Le 30 janvier dernier, le Département du travail de Hong Kong conseillait, dans un avis officiel à tous les travailleurs domestiques étrangers, de ne pas sortir pendant leurs jours de repos : « Le ministère du Travail s’adresse aujourd’hui aux aides domestiques étrangers en leur demandant de rester à la maison pendant leur jour de repos afin de protéger leur santé personnelle et de réduire le risque de propagation du coronavirus dans la communauté. »2

Cette annonce vient s’ajouter aux contraintes déjà subies par les helpers depuis l’apparition du virus. 81% des répondants se disent inquiets face à cette situation, dont près de 57% sont très inquiets. 91% des répondants indiquent que le virus a affecté leur vie quotidienne et leur travail, tandis que 62% précisent qu’il a eu une incidence sur leur jour de repos.

En tant que garant de conditions de travail sûres et équitables pour tous les employés de maison, HelperChoice a mis en place l’envoi d’enquêtes mensuelles sur les conditions de travail et la vérification du nombre de jours de repos octroyés. L’impossibilité actuelle de profiter pleinement des jours de repos porte ainsi atteinte à un droit acquis par les helpers.

De plus, cette situation arrive à la suite de plusieurs mois de troubles politiques avec des manifestations à Hong Kong qui les avaient déjà affectées. Cette nouvelle atteinte à leur liberté est cependant vécue comme le prix à payer pour la sauvegarde de leur santé.

Interdiction de voyager depuis les Philippines, quelles conséquences

HelperChoice a également demandé aux helpers si elles/eux ou leurs proches étaient concernés par l’interdiction actuelle de voyager en provenance des Philippines.
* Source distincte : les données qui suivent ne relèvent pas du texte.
(* ===== verification/AgentWire.v ===== *)
(** The wire form of session records: what the serde attributes of
    [src/src/nano/session.rs], [src/src/nano/provider.rs],
    [src/src/nano/tools.rs], [src/src/nano/compaction.rs] and
    [src/src/nano/working_set.rs] make of a value, and that what a journal
    writes is read back. *)
From S2P Require Import Prelude Transact Text Wire Patch FileTools AgentData.
#[local] Open Scope list_scope.

(** ** Shapes *)
(** [#[serde(skip_serializing_if = "Option::is_none")]] *)
Definition opt_field {A} (k : string) (w : A → json) (o : option A) : list (string * json) :=
  match o with Some a => [(k, w a)] | None => [] end.
(** [#[serde(tag = ...)]]: the tag and the other fields *)
Definition internal (tag : string) (j : json) : option (string * json) :=
  match j with
  | JObj fs =>
    match List.filter (λ kv, String.eqb kv.1 tag) fs with
    | [(_, JStr t)] => Some (t, JObj (List.filter (λ kv, negb (String.eqb kv.1 tag)) fs))
    | _ => None
    end
  | _ => None
  end.
(** [#[serde(tag = ..., content = ...)]] *)
Definition adjacent (tag content : string) (j : json) : option (string * option json) :=
  fs ← open_struct [tag; content] j;
  t ← req de_string tag fs;
  Some (t, field_of content fs).
Definition unit_variant {A} (a : A) (c : option json) : option A :=
  match c with None | Some JNull => Some a | _ => None end.
(** The names of a fieldless enum. *)
Definition de_name {A} (table : list (string * A)) (j : json) : option A :=
  s ← de_string j; snd <$> List.find (λ kv, String.eqb kv.1 s) table.
Definition de_value (j : json) : option json := Some (value_of j).
Definition ser_nat (n : nat) : json := JNum (Z.of_nat n).
Definition de_nat (j : json) : option nat := Z.to_nat <$> de_usize j.
Definition ser_text (t : text) : json := JStr (str t).
Definition ser_u64 : Z → json := ser_int.
Definition de_u64 : json → option Z := de_int 0 u64_modulus.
Actuellement, aucun citoyen philippin qui se trouve aux Philippines ne peut se rendre en Chine ou dans ses régions administratives spéciales, Hong Kong et Macao. 46% des travailleurs interrogés sont personnellement concernés ou ont des proches touchés par cette interdiction.

Cependant, cette interdiction est dans l’ensemble accueillie avec compréhension de la part des travailleurs : « C’est le moins que nous puissions faire pour aider à combattre le virus ! Il s’agit d’un problème de santé mondial ! Cela peut affecter nos plans actuels en tant que travailleurs domestiques ici à Hong Kong, mais c’est nécessaire », commente Che, helper à Hong Kong.

Quelles solutions pour les employeurs de travailleurs domestiques étrangers

L’interdiction de voyager crée une situation difficile pour les employeurs de travailleurs domestiques étrangers, puisque les personnes venant d’être recrutées à l’étranger et celles qui sont retournées aux Philippines pour prendre des vacances ne peuvent plus se rendre à Hong Kong.

Alors que le Département du travail de Hong Kong a donné son accord pour que tous les contrats de travailleurs domestiques étrangers qui expirent au plus tard le 31 mars soient prolongés jusqu’au 31 mai, une plateforme numérique s’avère être la meilleure solution pour les employeurs désireux d’embaucher un nouveau helper dès maintenant.

La plateforme propose presque exclusivement des profils qui se trouvent déjà à Hong-Kong, n’étant donc pas affectés par l’interdiction de voyager. De plus, toutes les démarches administratives se faisant en ligne, de l’entretien d’embauche jusqu’à la gestion du contrat, le processus de recrutement est simplifié dans cette période difficile pour les déplacements.

Malgré leurs craintes, les employées de maison étrangères restent optimistes quant à la situation à Hong Kong. Dans l’ensemble, plus de 90% des helpers interrogées n’envisagent pas de déménager dans un autre pays pour travailler. Une bonne nouvelle pour les habitants de Hong Kong, puisqu’aujourd’hui, 1 famille sur 7 a recourt à un employé à domicile.